The metric is two numbers; the absolute values are of at least as much interest as the relative values, so we express them as a ration not a percentage. The ratio is formed using the following method:
- For the left-hand side, in the “from” schema count all “fields”: these are elements and attributes that are not used for metadata, ID/IDREF or other linking, or for documentation. Don’t count container elements (elements which have element content only) but do count any non-container elements that are in a container.
- For the right-hand side, count the number of fields from the “from” schema which have adequate mappings in the “to” schema. This right-hand number cannot be greater than the left-hand number; if they are the same, then there is a complete mapping.
The “from” schema does not have to be an XML schema: you could derive the number directly from a database schema by counting the number of non-key fields.

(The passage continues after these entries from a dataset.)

Lemma mdd_tightb_sound (s : MDDStack.t) : mdd_tightb s = true -> mdd_tight s.
Proof.
  unfold mdd_tightb. intros H. apply andb_true_iff in H. destruct H as [H H2].
  apply andb_true_iff in H. destruct H as [H0 H1]. apply Z.leb_le in H0.
  rewrite forallb_forall in H1. split; [exact H0|]. split.
  - intros u Hu Hne. specialize (H1 u (in_zrange _ _ Hu)).
    apply orb_true_iff in H1. destruct H1 as [H1|H1]; [apply Z.eqb_eq in H1; contradiction|].
    now apply Z.leb_le.
  - intros Hpos. apply orb_true_iff in H2. destruct H2 as [H2|H2];
      [apply Z.leb_le in H2; lia|now apply Z.ltb_lt].
Qed.

(** C6: from a state as the class keeps it, a [remove_dominator] paired
    with an [add_dominator], and an [unexclude_dominator] paired with an
    [exclude_dominator], with any properly paired calls in between,
    completes and leaves [mdd_values], [mdd_counts], [max_mdd] (and the
    stack of rows) as they were before the push. *)
Theorem paired_calls_restore (NDEBUG : bool) (e : MDDStack.env) (s : MDDStack.t) (v : Z) :
  mdd_tight s ->
  (forall s1 s2,
      MDDStack.add_dominator NDEBUG e s v = Ok s1 -> lifo_paired NDEBUG s1 s2 ->
      exists s3, MDDStack.remove_dominator NDEBUG s2 v = Ok s3 /\ same_mdd s s3) /\
  (forall s1 s2,
      MDDStack.exclude_dominator NDEBUG e s v = Ok s1 -> lifo_paired NDEBUG s1 s2 ->
      exists s3, MDDStack.unexclude_dominator NDEBUG s2 v = Ok s3 /\ same_mdd s s3).
Proof.
  intros Ht. split; intros s1 s2 Hpush Hbetween; apply lifo_paired_same in Hbetween.
  - eapply add_then_remove; eauto.
  - eapply exclude_then_unexclude; eauto.
Qed.

(** On the path with six vertices, at the root: [add_dominator(1)] and
    then [remove_dominator(1)]. *)
Lemma paired_calls_restore_witness :
  exists e s s1,
    Examples.P6_before_add = Ok (e, s) /\ mdd_tight s /\
    MDDStack.add_dominator false e s 1 = Ok s1 /\
    exists s3, MDDStack.remove_dominator false s1 1 = Ok s3 /\ same_mdd s s3.
Proof.
  destruct Examples.P6_before_add as [[e s]|f] eqn:E; [|vm_compute in E; discriminate].
  exists e, s.
  assert (Ht : mdd_tight s).
  { apply mdd_tightb_sound. vm_compute in E. injection E as <- <-. vm_compute. reflexivity. }
  destruct (MDDStack.add_dominator false e s 1) as [s1|f] eqn:E1;
    [|vm_compute in E; injection E as <- <-; vm_compute in E1; discriminate].
  exists s1. split; [reflexivity|]. split; [exact Ht|]. split; [reflexivity|].
  exact (proj1 (paired_calls_restore false e s 1 Ht) s1 s1 E1 (lifo_done false s1)).
Defined.

End MDDStackRestore.

(** ** The text format: what is written is read back *)

Section RoundTrip.
Import GraphIO.

Lemma digit_not_space (d : Decimal.uint) (s : stream) :
  d <> Decimal.Nil -> skipws (chars_of_uint d ++ s) = chars_of_uint d ++ s.
Proof. destruct d; intros H; [contradiction| reflexivity ..]. Qed.

Lemma skipws_spaces (w s : stream) :
  Forall (fun c => isspace c = true) w -> skipws (w ++ s) = skipws s.
Proof. induction 1 as [|c w Hc _ IH]; [reflexivity|]. cbn [app skipws]. now rewrite Hc. Qed.

Lemma read_digits_chars (d : Decimal.uint) (c : ascii) (s : stream) :
  digit_cons c = None ->
  read_digits (chars_of_uint d ++ c :: s) = (d, c :: s).
Proof.
  intros Hc. induction d; cbn [chars_of_uint app read_digits];
    [now rewrite Hc | cbn [digit_cons]; now rewrite IHd ..].
Qed.

(** [f >> z] after [f << z]: white space is skipped, the digits are
    read up to the separator. *)
Lemma read_int_write_int (w : stream) (z : Z) (c : ascii) (s : stream) :
  Forall (fun c => isspace c = true) w ->
  0 <= z <= INT_MAX ->
  digit_cons c = None ->
  read_int (w ++ write_int z ++ c :: s) = Some (z, c :: s).
Proof.
  intros Hw Hz Hc. unfold read_int, write_int.
  pose proof (DecimalZ.of_to z) as Hof.
  assert (Hd : exists d, Z.to_int z = Decimal.Pos d /\ d <> Decimal.Nil).
  { destruct z as [|p|p]; cbn; [eexists; split; [reflexivity|discriminate]| |lia].
    eexists; split; [reflexivity|]. apply Unsigned.to_uint_nonnil. }
  destruct Hd as (d & Hd & Hnil). rewrite Hd in Hof |- *.
  rewrite skipws_spaces by exact Hw.
  rewrite digit_not_space by exact Hnil.
  match goal with
  | |- (let '(neg, s1) := ?m in _) = _ =>
      replace m with (false, chars_of_uint d ++ c :: s)
        by (destruct d; [contradiction|reflexivity ..])
  end.
  cbv beta iota. rewrite (read_digits_chars d c s Hc). rewrite Hof.
  assert (Hr : (INT_MIN <=? z) && (z <=? INT_MAX) = true).
  { apply andb_true_iff. split; apply Z.leb_le; unfold INT_MIN; lia. }
  rewrite Hr. destruct d; [contradiction|reflexivity ..].
Qed.

Lemma list_set_middle {A : Type} (pre : list A) (x y : A) (post : list A) :
  Graph.list_set (pre ++ x :: post) (length pre) y = pre ++ y :: post.
Proof. induction pre as [|a pre IH]; cbn; [reflexivity|now rewrite IH]. Qed.

Lemma push_neighbour_middle (pre : list Graph.Vertex) (x : Graph.Vertex)
    (post : list Graph.Vertex) (u : Z) :
  Graph.push_neighbour (Graph.mkGraph (pre ++ x :: post)) (Z.of_nat (length pre)) u =
  Ok (Graph.mkGraph
        (pre ++ Graph.mkVertex (Graph._neighbours x ++ [u]) (Graph.real_index x) (Graph.index x)
             :: post)).
Proof.
  unfold Graph.push_neighbour, Graph.get, Graph.set, Graph.n. cbn [Graph.vertices].
  destruct (Z.ltb_spec (Z.of_nat (length pre)) 0) as [H|_]; [lia|].
  rewrite Nat2Z.id, nth_error_app2, Nat.sub_diag by lia. cbn [nth_error bind].
  assert (Hin : in_bounds (Z.of_nat (length (pre ++ x :: post))) (Z.of_nat (length pre)) = true).
  { unfold in_bounds. rewrite length_app. cbn [length].
    apply andb_true_iff. split; [apply Z.leb_le|apply Z.ltb_lt]; lia. }
  rewrite Hin, list_set_middle. reflexivity.
Qed.

Lemma read_neighbours_written (l : list Z) :
  Forall (fun u => 0 <= u < MAX_DEGREE) l ->
  forall (w tail : stream) (pre : list Graph.Vertex) (x : Graph.Vertex) (post : list Graph.Vertex),
    spaces w ->
    exists w',
      spaces w' /\
      read_neighbours (length l) (Z.of_nat (length pre))
        (w ++ write_neighbours l ++ tail) (Graph.mkGraph (pre ++ x :: post)) =
      Ok (true,
          Graph.mkGraph
            (pre ++ Graph.mkVertex (Graph._neighbours x ++ l) (Graph.real_index x) (Graph.index x)
                 :: post),
          w' ++ tail).
Proof.
  induction 1 as [|u l Hu _ IH]; intros w tail pre x post Hw.
  - exists w. split; [exact Hw|]. cbn. rewrite app_nil_r. now destruct x.
  - cbn [length read_neighbours write_neighbours flat_map].
    rewrite <- !app_assoc. cbn [app].
    rewrite read_int_write_int; [|exact Hw|unfold MAX_DEGREE, INT_MAX in *; lia|reflexivity].
    destruct (Z.ltb_spec u 0) as [?|_]; [lia|].
    destruct (Z.geb_spec u MAX_DEGREE) as [?|_]; [lia|]. cbn [orb].
    rewrite push_neighbour_middle. cbn [bind].
    destruct (IH [sp] tail pre
                (Graph.mkVertex (Graph._neighbours x ++ [u]) (Graph.real_index x) (Graph.index x))
                post) as (w' & Hw' & Hrun).
    { repeat constructor. }
    exists w'. split; [exact Hw'|].
    unfold write_neighbours in Hrun. cbn [app] in Hrun. rewrite Hrun.
    cbn [Graph._neighbours Graph.real_index Graph.index]. now rewrite <- app_assoc.
Qed.

Lemma read_vertices_written (vs : list Graph.Vertex) :
  Forall vertex_fits vs ->
  forall (w tail : stream) (pre fresh : list Graph.Vertex),
    spaces w ->
    length fresh = length vs ->
    Forall (fun x => Graph._neighbours x = []) fresh ->
    exists w' read,
      spaces w' /\
      map Graph._neighbours read = map Graph._neighbours vs /\
      read_vertices (length vs) (Z.of_nat (length pre))
        (w ++ flat_map write_vertex vs ++ tail) (Graph.mkGraph (pre ++ fresh)) =
      Ok (true, Graph.mkGraph (pre ++ read), w' ++ tail).
Proof.
  induction 1 as [|v vs [Hdeg Hnb] _ IH]; intros w tail pre fresh Hw Hlen Hfresh.
  - destruct fresh; [|discriminate]. exists w, []. cbn. auto.
  - destruct fresh as [|x fresh]; [discriminate|].
    injection Hlen as Hlen. inversion Hfresh as [|? ? Hx Hfresh']; subst.
    cbn [length read_vertices flat_map]. unfold write_vertex at 1.
    rewrite <- !app_assoc. cbn [app].
    rewrite read_int_write_int;
      [|exact Hw|unfold Graph.deg, MAX_DEGREE, INT_MAX in *; lia|reflexivity].
    destruct (Z.ltb_spec (Graph.deg v) 0) as [?|_]; [unfold Graph.deg in *; lia|].
    destruct (Z.geb_spec (Graph.deg v) MAX_DEGREE) as [?|_]; [lia|]. cbn [orb].
    unfold Graph.deg at 1. rewrite Nat2Z.id.
    destruct (read_neighbours_written (Graph._neighbours v) Hnb [sp]
                (nl :: flat_map write_vertex vs ++ tail) pre x fresh)
      as (w1 & Hw1 & Hrun1).
    { repeat constructor. }
    unfold write_neighbours in Hrun1. cbn [app] in Hrun1. rewrite Hrun1. cbn [bind].
    rewrite Hx. cbn [app].
    set (x' := Graph.mkVertex (Graph._neighbours v) (Graph.real_index x) (Graph.index x)).
    destruct (IH (w1 ++ [nl]) tail (pre ++ [x']) fresh) as (w' & read & Hw' & Hmap & Hrun).
    { apply Forall_app. split; [exact Hw1|repeat constructor]. }
    { exact Hlen. }
    { exact Hfresh'. }
    exists w', (x' :: read). split; [exact Hw'|]. split; [cbn; now rewrite Hmap|].
    rewrite length_app in Hrun. cbn [length] in Hrun.
    replace (Z.of_nat (length pre) + 1) with (Z.of_nat (length pre + 1)) by lia.
    rewrite <- !app_assoc in Hrun. cbn [app] in Hrun. exact Hrun.
Qed.

Lemma Forall_fresh (l : list Z) :
  Forall (fun x => Graph._neighbours x = []) (map (fun i => Graph.mkVertex [] i i) l).
Proof. induction l; constructor; auto. Qed.

(** C8: a graph within the format's limits, written by [write_graph]
    and read back by [read_graph], gives [true] and a graph with the
    same number of vertices and the same adjacency lists, neighbours in
    the same order. *)
Theorem read_graph_write_graph (g g0 : Graph.t) :
  Graph.n g < MAX_VERTS ->
  Forall vertex_fits (Graph.vertices g) ->
  exists g' rest,
    read_graph (write_graph [] g) g0 = Ok (true, g', rest) /\
    Graph.n g' = Graph.n g /\
    map Graph._neighbours (Graph.vertices g') = map Graph._neighbours (Graph.vertices g).
Proof.
  intros Hn Hfit. unfold read_graph, write_graph. cbn [app].
  assert (H0 : 0 <= Graph.n g) by (unfold Graph.n; lia).
  assert (Hread : forall s, read_int (write_int (Graph.n g) ++ nl :: s) = Some (Graph.n g, nl :: s)).
  { intros s. apply (read_int_write_int [] (Graph.n g) nl s);
      [constructor|unfold Graph.n, MAX_VERTS, INT_MAX in *; lia|reflexivity]. }
  rewrite Hread.
  destruct (Z.ltb_spec (Graph.n g) 0) as [?|_]; [lia|].
  destruct (Z.geb_spec (Graph.n g) MAX_VERTS) as [?|_]; [lia|]. cbn [orb].
  unfold Graph.reset.
  destruct (Z.geb_spec (Graph.n g) MAX_VERTS) as [?|_]; [lia|].
  destruct (Z.ltb_spec (Graph.n g) 0) as [?|_]; [lia|]. cbn [bind].
  unfold Graph.n at 1 2. rewrite Nat2Z.id.
  destruct (read_vertices_written (Graph.vertices g) Hfit [nl] [] []
              (map (fun i => Graph.mkVertex [] i i) (zrange 0 (length (Graph.vertices g)))))
    as (w' & read & Hw' & Hmap & Hrun).
  { repeat constructor. }
  { now rewrite length_map, zrange_length. }
  { apply Forall_fresh. }
  cbn [app length Z.of_nat] in Hrun. rewrite app_nil_r in Hrun.
  exists (Graph.mkGraph read), (w' ++ []). split; [exact Hrun|].
  split; [|exact Hmap]. unfold Graph.n. cbn [Graph.vertices].
  apply (f_equal (@length _)) in Hmap. rewrite !length_map in Hmap. now rewrite Hmap.
Qed.

(** The path with three vertices, written and read back. *)
Lemma read_graph_write_graph_witness :
  exists g' rest,
    read_graph (write_graph [] (Examples.graph_of Examples.P3)) Graph.empty = Ok (true, g', rest) /\
    Graph.n g' = 3 /\
    map Graph._neighbours (Graph.vertices g') = Examples.P3.
Proof.
  apply (read_graph_write_graph (Examples.graph_of Examples.P3) Graph.empty).
  - vm_compute. reflexivity.
  - repeat constructor; vm_compute; congruence.
Defined.

End RoundTrip.

(** ** rank_neighbours: the ring is a stable ascending sort *)

Section RankNeighbours.
Import NeighbourList.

For example, say we have the following “from” schema (using DTD syntax for brevity):
<!ELEMENT JapaneseAddress (apartment?, floor?, number, block, town?, city, prefecture)>
and the following “to” schema:
<!ELEMENT TaiwaneseAddress (apartment?, floor?, number, alley?, street, district?, city, province)>
Then the XML Mapping Completeness Ratio is 7:6. We can map town to suburb, but there is no specific equivalent to a Japanese block in the Taiwanese address nor is there some general element that can take the information. This result indicates that the fit is not perfect: the “to” schema must be dropped, adapted or the unmapped element dropped.